BEGIN EXERCISE DATA

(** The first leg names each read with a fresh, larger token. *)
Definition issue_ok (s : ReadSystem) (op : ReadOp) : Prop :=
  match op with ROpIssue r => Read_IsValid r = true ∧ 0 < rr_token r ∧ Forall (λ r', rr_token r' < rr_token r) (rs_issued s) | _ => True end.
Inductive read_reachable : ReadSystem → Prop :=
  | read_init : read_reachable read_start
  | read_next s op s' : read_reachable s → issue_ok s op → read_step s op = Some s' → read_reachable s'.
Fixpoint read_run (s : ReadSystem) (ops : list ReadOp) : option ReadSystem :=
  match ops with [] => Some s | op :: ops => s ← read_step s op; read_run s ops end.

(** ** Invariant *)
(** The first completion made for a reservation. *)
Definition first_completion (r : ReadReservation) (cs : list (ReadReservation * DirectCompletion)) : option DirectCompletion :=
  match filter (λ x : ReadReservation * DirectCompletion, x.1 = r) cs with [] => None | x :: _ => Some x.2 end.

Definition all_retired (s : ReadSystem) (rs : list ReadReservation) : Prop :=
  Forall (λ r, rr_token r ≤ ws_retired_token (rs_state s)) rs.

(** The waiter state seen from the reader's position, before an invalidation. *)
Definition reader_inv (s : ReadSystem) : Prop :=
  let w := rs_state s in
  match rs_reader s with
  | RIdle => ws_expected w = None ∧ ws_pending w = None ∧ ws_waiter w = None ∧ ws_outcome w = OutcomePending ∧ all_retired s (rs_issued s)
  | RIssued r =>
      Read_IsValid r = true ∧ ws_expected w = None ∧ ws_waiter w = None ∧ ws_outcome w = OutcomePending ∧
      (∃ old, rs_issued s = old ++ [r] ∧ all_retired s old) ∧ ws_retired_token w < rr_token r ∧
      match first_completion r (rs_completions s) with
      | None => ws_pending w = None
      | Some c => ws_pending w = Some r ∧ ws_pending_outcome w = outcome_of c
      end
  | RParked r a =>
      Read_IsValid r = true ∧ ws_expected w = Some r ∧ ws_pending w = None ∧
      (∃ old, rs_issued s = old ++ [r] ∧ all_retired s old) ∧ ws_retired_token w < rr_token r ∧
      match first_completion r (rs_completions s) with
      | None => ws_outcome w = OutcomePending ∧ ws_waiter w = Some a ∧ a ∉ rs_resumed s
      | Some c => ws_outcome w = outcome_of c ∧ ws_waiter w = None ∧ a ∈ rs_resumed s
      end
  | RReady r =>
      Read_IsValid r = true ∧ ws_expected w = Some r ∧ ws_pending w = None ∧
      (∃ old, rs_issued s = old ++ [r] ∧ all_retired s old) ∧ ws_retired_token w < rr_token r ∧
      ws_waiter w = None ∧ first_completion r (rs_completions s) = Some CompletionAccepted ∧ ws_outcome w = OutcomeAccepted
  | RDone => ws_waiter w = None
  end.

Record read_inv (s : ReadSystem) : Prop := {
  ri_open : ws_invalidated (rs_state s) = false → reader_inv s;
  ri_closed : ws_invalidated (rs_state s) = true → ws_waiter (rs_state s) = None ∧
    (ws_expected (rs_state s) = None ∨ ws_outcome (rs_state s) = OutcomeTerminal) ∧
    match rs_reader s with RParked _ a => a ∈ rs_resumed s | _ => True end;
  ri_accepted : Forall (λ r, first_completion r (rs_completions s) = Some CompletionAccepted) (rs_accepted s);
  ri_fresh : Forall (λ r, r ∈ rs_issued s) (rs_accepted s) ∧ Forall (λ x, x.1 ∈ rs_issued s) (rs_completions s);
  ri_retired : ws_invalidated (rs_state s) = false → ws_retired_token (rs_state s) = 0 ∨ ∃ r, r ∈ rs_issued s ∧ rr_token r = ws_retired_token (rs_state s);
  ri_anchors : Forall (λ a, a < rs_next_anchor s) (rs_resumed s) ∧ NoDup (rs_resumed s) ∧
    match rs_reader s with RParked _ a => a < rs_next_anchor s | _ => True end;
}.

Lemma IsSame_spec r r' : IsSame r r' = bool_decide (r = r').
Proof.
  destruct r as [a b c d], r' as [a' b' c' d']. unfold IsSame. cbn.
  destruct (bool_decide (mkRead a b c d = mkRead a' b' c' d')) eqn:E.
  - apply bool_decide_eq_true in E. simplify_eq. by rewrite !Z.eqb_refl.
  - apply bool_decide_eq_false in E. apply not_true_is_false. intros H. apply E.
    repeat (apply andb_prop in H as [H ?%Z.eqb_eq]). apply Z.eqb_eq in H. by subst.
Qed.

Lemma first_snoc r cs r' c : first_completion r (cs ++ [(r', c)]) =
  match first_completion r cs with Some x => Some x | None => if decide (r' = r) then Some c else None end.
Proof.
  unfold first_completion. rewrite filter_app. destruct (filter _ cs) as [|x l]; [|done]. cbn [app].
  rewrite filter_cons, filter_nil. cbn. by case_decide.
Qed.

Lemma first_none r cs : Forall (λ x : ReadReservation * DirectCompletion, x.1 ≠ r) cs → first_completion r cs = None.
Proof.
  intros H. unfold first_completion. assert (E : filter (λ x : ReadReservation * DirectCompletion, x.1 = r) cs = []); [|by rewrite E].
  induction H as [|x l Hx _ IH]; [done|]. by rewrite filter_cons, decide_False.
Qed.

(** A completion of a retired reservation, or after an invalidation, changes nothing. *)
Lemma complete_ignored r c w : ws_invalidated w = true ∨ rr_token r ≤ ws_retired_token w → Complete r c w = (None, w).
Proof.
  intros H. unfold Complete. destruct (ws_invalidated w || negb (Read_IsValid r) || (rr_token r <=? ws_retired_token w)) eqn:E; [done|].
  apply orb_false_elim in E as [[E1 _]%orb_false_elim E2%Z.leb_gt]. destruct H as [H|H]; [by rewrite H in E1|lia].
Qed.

END EXERCISE DATA
BEGIN EXERCISE DATA

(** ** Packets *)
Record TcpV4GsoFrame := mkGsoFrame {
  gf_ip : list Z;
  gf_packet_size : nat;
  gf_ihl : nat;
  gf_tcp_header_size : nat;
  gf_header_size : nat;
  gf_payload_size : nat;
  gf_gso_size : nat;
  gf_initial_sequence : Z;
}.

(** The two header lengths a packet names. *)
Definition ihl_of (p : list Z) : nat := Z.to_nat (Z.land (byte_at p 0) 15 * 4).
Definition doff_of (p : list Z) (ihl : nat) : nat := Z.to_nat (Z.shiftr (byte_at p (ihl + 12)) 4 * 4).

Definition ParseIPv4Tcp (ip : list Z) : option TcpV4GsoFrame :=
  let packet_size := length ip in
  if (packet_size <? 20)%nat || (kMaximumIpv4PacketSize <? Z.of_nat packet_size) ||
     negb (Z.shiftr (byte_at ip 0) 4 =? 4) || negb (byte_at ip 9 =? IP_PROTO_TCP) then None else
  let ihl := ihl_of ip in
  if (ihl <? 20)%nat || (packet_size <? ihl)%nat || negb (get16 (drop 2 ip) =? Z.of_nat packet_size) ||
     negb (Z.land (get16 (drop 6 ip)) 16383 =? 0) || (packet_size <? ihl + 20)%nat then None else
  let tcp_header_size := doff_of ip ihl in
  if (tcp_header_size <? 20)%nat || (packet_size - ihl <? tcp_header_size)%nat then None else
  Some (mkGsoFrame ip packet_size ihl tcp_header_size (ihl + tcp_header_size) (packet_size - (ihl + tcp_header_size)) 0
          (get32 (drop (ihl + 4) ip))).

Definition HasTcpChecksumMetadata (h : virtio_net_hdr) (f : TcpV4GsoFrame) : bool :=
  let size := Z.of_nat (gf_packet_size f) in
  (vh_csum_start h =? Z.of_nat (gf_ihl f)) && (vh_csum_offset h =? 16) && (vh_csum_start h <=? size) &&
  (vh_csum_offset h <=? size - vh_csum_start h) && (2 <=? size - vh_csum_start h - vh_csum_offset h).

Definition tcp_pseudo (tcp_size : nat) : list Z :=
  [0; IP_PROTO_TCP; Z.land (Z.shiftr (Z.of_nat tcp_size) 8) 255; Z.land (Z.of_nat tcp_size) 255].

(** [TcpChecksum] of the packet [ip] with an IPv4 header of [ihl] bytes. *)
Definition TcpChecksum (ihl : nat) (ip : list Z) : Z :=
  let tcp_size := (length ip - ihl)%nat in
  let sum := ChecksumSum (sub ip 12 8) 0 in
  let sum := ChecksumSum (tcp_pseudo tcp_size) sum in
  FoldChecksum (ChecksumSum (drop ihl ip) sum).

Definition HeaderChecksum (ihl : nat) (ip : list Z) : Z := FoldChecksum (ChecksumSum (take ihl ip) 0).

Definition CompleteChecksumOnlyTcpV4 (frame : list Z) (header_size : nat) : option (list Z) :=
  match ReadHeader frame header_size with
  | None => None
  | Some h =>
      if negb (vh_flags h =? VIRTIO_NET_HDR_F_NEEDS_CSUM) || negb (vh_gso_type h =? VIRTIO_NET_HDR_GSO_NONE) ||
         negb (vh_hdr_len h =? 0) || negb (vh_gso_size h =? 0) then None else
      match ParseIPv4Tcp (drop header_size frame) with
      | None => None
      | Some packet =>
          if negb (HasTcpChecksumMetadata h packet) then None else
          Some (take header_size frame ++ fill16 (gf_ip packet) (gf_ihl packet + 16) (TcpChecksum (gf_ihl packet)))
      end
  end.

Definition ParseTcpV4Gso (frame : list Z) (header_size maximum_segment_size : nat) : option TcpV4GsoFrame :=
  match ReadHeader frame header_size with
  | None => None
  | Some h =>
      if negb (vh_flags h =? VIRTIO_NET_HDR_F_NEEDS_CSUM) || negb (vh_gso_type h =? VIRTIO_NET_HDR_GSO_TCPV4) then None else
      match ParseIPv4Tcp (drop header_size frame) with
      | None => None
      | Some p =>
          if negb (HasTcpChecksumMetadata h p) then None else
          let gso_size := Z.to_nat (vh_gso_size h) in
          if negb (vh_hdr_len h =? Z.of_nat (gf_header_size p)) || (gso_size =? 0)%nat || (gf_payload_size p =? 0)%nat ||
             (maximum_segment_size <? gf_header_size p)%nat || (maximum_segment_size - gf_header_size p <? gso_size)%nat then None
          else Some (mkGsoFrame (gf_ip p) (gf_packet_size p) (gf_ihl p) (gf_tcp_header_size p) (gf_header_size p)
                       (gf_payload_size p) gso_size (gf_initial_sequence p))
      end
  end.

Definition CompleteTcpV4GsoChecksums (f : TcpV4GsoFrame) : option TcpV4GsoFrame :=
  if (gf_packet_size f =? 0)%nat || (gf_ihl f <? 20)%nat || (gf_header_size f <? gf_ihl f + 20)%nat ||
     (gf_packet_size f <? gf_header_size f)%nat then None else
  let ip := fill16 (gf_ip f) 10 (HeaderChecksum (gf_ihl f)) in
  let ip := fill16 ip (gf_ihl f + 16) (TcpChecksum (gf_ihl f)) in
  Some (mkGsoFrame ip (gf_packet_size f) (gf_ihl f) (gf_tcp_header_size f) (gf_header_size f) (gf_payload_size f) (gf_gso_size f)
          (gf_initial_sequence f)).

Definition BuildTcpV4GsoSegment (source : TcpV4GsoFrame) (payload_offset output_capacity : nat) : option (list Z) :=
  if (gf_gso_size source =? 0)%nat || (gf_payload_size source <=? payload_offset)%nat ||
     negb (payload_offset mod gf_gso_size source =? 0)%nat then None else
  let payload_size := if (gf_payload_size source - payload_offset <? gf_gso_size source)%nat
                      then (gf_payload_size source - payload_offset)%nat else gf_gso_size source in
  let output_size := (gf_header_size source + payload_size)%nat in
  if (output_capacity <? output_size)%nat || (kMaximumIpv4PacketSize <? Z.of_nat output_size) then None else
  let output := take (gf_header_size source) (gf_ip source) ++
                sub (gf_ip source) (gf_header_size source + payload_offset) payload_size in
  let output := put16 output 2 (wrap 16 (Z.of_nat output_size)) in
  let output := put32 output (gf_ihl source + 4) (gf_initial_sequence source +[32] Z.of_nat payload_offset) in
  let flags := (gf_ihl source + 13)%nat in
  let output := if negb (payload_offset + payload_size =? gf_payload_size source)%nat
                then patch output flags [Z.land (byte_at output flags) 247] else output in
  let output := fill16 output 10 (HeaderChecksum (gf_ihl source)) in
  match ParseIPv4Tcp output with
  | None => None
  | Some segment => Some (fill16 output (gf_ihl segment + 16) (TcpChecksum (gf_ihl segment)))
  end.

END EXERCISE DATA
BEGIN EXERCISE DATA

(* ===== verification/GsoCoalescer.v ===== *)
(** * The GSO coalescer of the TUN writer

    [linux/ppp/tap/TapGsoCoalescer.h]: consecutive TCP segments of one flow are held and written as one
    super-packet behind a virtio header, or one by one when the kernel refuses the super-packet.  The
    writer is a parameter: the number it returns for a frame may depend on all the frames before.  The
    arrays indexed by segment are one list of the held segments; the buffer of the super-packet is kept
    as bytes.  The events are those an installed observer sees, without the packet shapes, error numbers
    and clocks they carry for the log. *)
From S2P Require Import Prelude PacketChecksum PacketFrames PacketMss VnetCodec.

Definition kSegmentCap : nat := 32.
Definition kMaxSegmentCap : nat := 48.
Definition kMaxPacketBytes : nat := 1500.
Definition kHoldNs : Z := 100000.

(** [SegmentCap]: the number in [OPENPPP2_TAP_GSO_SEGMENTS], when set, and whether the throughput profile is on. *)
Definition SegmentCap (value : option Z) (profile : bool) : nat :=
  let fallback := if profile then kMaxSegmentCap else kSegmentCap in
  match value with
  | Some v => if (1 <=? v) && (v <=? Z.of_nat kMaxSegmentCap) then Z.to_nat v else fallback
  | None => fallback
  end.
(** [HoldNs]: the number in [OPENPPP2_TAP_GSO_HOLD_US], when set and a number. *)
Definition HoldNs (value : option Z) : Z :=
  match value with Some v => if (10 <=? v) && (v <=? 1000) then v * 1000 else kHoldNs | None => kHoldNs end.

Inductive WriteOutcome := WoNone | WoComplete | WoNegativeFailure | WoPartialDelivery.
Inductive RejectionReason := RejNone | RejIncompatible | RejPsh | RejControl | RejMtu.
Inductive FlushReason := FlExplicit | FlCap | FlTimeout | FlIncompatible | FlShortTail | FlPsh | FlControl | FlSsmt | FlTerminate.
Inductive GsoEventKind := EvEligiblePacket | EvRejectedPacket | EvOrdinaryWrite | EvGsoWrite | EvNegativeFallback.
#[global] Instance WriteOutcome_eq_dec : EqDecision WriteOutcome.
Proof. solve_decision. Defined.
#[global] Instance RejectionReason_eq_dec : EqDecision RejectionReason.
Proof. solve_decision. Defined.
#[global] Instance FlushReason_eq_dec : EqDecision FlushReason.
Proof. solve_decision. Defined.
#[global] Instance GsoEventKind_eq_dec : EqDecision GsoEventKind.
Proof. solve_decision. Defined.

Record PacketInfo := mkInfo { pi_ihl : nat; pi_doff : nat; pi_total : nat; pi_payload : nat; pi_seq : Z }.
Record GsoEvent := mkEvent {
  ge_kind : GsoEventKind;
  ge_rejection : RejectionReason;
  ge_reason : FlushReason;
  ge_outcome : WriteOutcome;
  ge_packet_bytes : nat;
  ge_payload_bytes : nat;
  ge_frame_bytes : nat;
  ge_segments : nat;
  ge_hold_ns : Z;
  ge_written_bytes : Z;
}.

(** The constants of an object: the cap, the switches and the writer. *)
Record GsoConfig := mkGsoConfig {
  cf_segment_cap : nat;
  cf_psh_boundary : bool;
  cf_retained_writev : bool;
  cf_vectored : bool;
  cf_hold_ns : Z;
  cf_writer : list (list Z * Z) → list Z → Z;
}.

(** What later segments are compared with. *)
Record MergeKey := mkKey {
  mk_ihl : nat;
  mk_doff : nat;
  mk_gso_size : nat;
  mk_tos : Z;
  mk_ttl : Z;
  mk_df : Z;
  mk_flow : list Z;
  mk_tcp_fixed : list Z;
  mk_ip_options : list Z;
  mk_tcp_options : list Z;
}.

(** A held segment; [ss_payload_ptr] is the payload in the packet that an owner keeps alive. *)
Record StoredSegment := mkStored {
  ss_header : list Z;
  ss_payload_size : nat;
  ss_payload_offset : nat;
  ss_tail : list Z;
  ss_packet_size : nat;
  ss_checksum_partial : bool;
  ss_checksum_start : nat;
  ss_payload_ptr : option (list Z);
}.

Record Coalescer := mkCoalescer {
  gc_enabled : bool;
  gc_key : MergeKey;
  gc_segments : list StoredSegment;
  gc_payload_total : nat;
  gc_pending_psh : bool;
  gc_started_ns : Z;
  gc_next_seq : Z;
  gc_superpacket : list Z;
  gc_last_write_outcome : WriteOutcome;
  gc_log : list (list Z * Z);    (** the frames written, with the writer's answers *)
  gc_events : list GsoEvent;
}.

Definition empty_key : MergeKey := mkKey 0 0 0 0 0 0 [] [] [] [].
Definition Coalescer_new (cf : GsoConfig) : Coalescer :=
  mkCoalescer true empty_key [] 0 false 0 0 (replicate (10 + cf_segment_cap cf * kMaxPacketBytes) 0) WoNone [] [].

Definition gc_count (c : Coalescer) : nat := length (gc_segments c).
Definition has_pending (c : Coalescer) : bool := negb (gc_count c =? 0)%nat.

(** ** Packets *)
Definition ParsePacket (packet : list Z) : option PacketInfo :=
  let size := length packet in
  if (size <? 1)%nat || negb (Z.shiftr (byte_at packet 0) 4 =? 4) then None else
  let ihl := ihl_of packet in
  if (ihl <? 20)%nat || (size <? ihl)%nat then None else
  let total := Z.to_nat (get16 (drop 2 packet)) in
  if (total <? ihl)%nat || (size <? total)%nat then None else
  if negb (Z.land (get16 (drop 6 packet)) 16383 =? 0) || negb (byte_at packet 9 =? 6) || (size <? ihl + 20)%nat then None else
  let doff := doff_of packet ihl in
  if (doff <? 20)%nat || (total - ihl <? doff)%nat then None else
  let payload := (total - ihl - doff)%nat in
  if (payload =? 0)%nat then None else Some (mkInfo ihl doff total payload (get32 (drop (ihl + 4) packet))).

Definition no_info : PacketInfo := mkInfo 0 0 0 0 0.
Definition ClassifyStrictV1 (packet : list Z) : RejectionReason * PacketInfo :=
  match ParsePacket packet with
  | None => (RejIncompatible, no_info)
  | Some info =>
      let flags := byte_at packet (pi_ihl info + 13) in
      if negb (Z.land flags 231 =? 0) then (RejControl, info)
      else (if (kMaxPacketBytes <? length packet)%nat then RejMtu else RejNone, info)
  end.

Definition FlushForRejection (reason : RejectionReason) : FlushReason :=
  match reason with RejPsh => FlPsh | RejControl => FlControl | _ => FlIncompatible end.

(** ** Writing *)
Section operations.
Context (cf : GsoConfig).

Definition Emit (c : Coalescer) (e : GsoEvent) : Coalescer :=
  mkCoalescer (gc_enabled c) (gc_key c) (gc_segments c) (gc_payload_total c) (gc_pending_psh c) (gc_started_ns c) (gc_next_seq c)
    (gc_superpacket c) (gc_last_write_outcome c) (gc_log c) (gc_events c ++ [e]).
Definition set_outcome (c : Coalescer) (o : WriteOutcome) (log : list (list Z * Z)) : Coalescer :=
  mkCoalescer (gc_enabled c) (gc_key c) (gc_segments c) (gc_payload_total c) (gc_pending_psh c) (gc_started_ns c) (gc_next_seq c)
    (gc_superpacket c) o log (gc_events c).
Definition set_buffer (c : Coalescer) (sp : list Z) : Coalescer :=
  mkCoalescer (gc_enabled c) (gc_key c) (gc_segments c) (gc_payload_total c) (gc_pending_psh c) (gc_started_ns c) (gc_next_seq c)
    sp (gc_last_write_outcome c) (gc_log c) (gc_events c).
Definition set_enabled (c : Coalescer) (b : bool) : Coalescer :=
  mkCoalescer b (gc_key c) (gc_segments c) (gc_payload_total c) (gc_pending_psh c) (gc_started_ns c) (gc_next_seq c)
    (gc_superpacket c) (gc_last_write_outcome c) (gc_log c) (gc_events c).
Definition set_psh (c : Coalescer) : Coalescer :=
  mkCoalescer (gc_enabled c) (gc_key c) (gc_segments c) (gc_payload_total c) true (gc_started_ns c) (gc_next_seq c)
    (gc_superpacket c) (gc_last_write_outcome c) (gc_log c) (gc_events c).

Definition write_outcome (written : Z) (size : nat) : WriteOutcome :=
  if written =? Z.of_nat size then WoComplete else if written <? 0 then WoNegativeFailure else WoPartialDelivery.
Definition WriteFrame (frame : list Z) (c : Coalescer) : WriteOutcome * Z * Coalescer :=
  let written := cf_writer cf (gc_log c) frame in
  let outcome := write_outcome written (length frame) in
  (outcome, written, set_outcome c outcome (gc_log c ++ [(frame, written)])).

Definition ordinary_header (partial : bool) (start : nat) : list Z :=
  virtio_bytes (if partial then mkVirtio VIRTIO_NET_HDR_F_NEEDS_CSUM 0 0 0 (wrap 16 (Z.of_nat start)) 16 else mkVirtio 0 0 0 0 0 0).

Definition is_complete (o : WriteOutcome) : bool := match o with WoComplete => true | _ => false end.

END EXERCISE DATA

Some lines above may hold the word "apply"; say how many do, giving nothing besides the number.

WRITTEN RESPONSE
4